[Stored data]
□ □ □
(* ===== verification/Share.v ===== *)
(** * One SLIP-0039 share and its mnemonic

    [_Share] of [keyshare/slip39.py]: the encoding of a share as 10-bit words
    with a checksum, and its decoding. *)

From S2P Require Import Prelude PyString Rs1024 Wordlist.

Definition RADIX_BITS : Z := 10.
Definition RADIX : Z := Z.shiftl 1 RADIX_BITS.
Definition ID_LENGTH_BITS : Z := 15.
Definition EXTENDABLE_FLAG_LENGTH_BITS : Z := 1.
Definition ITERATION_EXP_LENGTH_BITS : Z := 4.

Definition _bits_to_bytes (n : Z) : Z := (n + 7) / 8.
Definition _bits_to_words (n : Z) : Z := (n + RADIX_BITS - 1) / RADIX_BITS.

Definition ID_EXP_LENGTH_WORDS : Z :=
  _bits_to_words (ID_LENGTH_BITS + EXTENDABLE_FLAG_LENGTH_BITS + ITERATION_EXP_LENGTH_BITS).
Definition METADATA_LENGTH_WORDS : Z := ID_EXP_LENGTH_WORDS + 2 + CHECKSUM_LENGTH_WORDS.
Definition MIN_STRENGTH_BITS : Z := 128.
Definition MIN_MNEMONIC_LENGTH_WORDS : Z :=
  METADATA_LENGTH_WORDS + _bits_to_words MIN_STRENGTH_BITS.

Definition _int_to_word_indices (value length : Z) : list Z :=
  let mask := RADIX - 1 in
  (fun i => Z.land (Z.shiftr value (i * RADIX_BITS)) mask) <$> reverse (seqZ 0 length).

Definition _int_from_word_indices (indices : list Z) : Z :=
  foldl (fun value index => value * RADIX + index) 0 indices.

Record _ShareCommonParameters := ShareCommonParameters {
  cp_identifier : Z; cp_extendable : bool; cp_iteration_exponent : Z;
  cp_group_threshold : Z; cp_group_count : Z;
}.
Record _ShareGroupParameters := ShareGroupParameters {
  gp_identifier : Z; gp_extendable : bool; gp_iteration_exponent : Z;
  gp_group_index : Z; gp_group_threshold : Z; gp_group_count : Z;
  gp_member_threshold : Z;
}.
#[export] Instance common_eq_dec : EqDecision _ShareCommonParameters.
Proof. solve_decision. Defined.
#[export] Instance group_eq_dec : EqDecision _ShareGroupParameters.
Proof. solve_decision. Defined.

Record _Share := Share {
  identifier : Z; extendable : bool; iteration_exponent : Z;
  group_index : Z; group_threshold : Z; group_count : Z;
  member_index : Z; member_threshold : Z; value : bytes;
}.
#[export] Instance share_eq_dec : EqDecision _Share.
Proof. solve_decision. Defined.

Definition common_parameters (s : _Share) : _ShareCommonParameters :=
  ShareCommonParameters (identifier s) (extendable s) (iteration_exponent s)
    (group_threshold s) (group_count s).
Definition group_parameters (s : _Share) : _ShareGroupParameters :=
  ShareGroupParameters (identifier s) (extendable s) (iteration_exponent s)
    (group_index s) (group_threshold s) (group_count s) (member_threshold s).

Definition _encode_id_exp (s : _Share) : list Z :=
  let value := Z.shiftl (identifier s) (ITERATION_EXP_LENGTH_BITS + EXTENDABLE_FLAG_LENGTH_BITS) in
  let value := value + Z.shiftl (Z.b2z (extendable s)) ITERATION_EXP_LENGTH_BITS in
  let value := value + iteration_exponent s in
  _int_to_word_indices value ID_EXP_LENGTH_WORDS.

Definition _encode_share_params (s : _Share) : list Z :=
  let value := group_index s in
  let value := Z.shiftl value 4 + (group_threshold s - 1) in
  let value := Z.shiftl value 4 + (group_count s - 1) in
  let value := Z.shiftl value 4 + member_index s in
  let value := Z.shiftl value 4 + (member_threshold s - 1) in
  _int_to_word_indices value 2.

(** The words of the share before the checksum, as indices. *)
Definition share_data (s : _Share) : list Z :=
  let value_word_count := _bits_to_words (len (value s) * 8) in
  let value_int := int_from_be (value s) in
  let value_data := _int_to_word_indices value_int value_word_count in
  _encode_id_exp s ++ _encode_share_params s ++ value_data.

Definition words (s : _Share) : res (list string) :=
  let checksum := _rs1024_create_checksum (share_data s) (_customization_string (extendable s)) in
  _words_from_indices (share_data s ++ checksum).

Definition mnemonic (s : _Share) : res string :=
  ws ← words s; Ok (str_join ws).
□ □ □
- What you are asked to do
Each entry above is to be returned exactly as given.

- Expected answer
(* ===== verification/Share.v ===== *)
(** * One SLIP-0039 share and its mnemonic

    [_Share] of [keyshare/slip39.py]: the encoding of a share as 10-bit words
    with a checksum, and its decoding. *)

From S2P Require Import Prelude PyString Rs1024 Wordlist.

Definition RADIX_BITS : Z := 10.
Definition RADIX : Z := Z.shiftl 1 RADIX_BITS.
Definition ID_LENGTH_BITS : Z := 15.
Definition EXTENDABLE_FLAG_LENGTH_BITS : Z := 1.
Definition ITERATION_EXP_LENGTH_BITS : Z := 4.

Definition _bits_to_bytes (n : Z) : Z := (n + 7) / 8.
Definition _bits_to_words (n : Z) : Z := (n + RADIX_BITS - 1) / RADIX_BITS.

Definition ID_EXP_LENGTH_WORDS : Z :=
  _bits_to_words (ID_LENGTH_BITS + EXTENDABLE_FLAG_LENGTH_BITS + ITERATION_EXP_LENGTH_BITS).
Definition METADATA_LENGTH_WORDS : Z := ID_EXP_LENGTH_WORDS + 2 + CHECKSUM_LENGTH_WORDS.
Definition MIN_STRENGTH_BITS : Z := 128.
Definition MIN_MNEMONIC_LENGTH_WORDS : Z :=
  METADATA_LENGTH_WORDS + _bits_to_words MIN_STRENGTH_BITS.

Definition _int_to_word_indices (value length : Z) : list Z :=
  let mask := RADIX - 1 in
  (fun i => Z.land (Z.shiftr value (i * RADIX_BITS)) mask) <$> reverse (seqZ 0 length).

Definition _int_from_word_indices (indices : list Z) : Z :=
  foldl (fun value index => value * RADIX + index) 0 indices.

Record _ShareCommonParameters := ShareCommonParameters {
  cp_identifier : Z; cp_extendable : bool; cp_iteration_exponent : Z;
  cp_group_threshold : Z; cp_group_count : Z;
}.
Record _ShareGroupParameters := ShareGroupParameters {
  gp_identifier : Z; gp_extendable : bool; gp_iteration_exponent : Z;
  gp_group_index : Z; gp_group_threshold : Z; gp_group_count : Z;
  gp_member_threshold : Z;
}.
#[export] Instance common_eq_dec : EqDecision _ShareCommonParameters.
Proof. solve_decision. Defined.
#[export] Instance group_eq_dec : EqDecision _ShareGroupParameters.
Proof. solve_decision. Defined.

Record _Share := Share {
  identifier : Z; extendable : bool; iteration_exponent : Z;
  group_index : Z; group_threshold : Z; group_count : Z;
  member_index : Z; member_threshold : Z; value : bytes;
}.
#[export] Instance share_eq_dec : EqDecision _Share.
Proof. solve_decision. Defined.

Definition common_parameters (s : _Share) : _ShareCommonParameters :=
  ShareCommonParameters (identifier s) (extendable s) (iteration_exponent s)
    (group_threshold s) (group_count s).
Definition group_parameters (s : _Share) : _ShareGroupParameters :=
  ShareGroupParameters (identifier s) (extendable s) (iteration_exponent s)
    (group_index s) (group_threshold s) (group_count s) (member_threshold s).

Definition _encode_id_exp (s : _Share) : list Z :=
  let value := Z.shiftl (identifier s) (ITERATION_EXP_LENGTH_BITS + EXTENDABLE_FLAG_LENGTH_BITS) in
  let value := value + Z.shiftl (Z.b2z (extendable s)) ITERATION_EXP_LENGTH_BITS in
  let value := value + iteration_exponent s in
  _int_to_word_indices value ID_EXP_LENGTH_WORDS.

Definition _encode_share_params (s : _Share) : list Z :=
  let value := group_index s in
  let value := Z.shiftl value 4 + (group_threshold s - 1) in
  let value := Z.shiftl value 4 + (group_count s - 1) in
  let value := Z.shiftl value 4 + member_index s in
  let value := Z.shiftl value 4 + (member_threshold s - 1) in
  _int_to_word_indices value 2.

(** The words of the share before the checksum, as indices. *)
Definition share_data (s : _Share) : list Z :=
  let value_word_count := _bits_to_words (len (value s) * 8) in
  let value_int := int_from_be (value s) in
  let value_data := _int_to_word_indices value_int value_word_count in
  _encode_id_exp s ++ _encode_share_params s ++ value_data.

Definition words (s : _Share) : res (list string) :=
  let checksum := _rs1024_create_checksum (share_data s) (_customization_string (extendable s)) in
  _words_from_indices (share_data s ++ checksum).

Definition mnemonic (s : _Share) : res string :=
  ws ← words s; Ok (str_join ws).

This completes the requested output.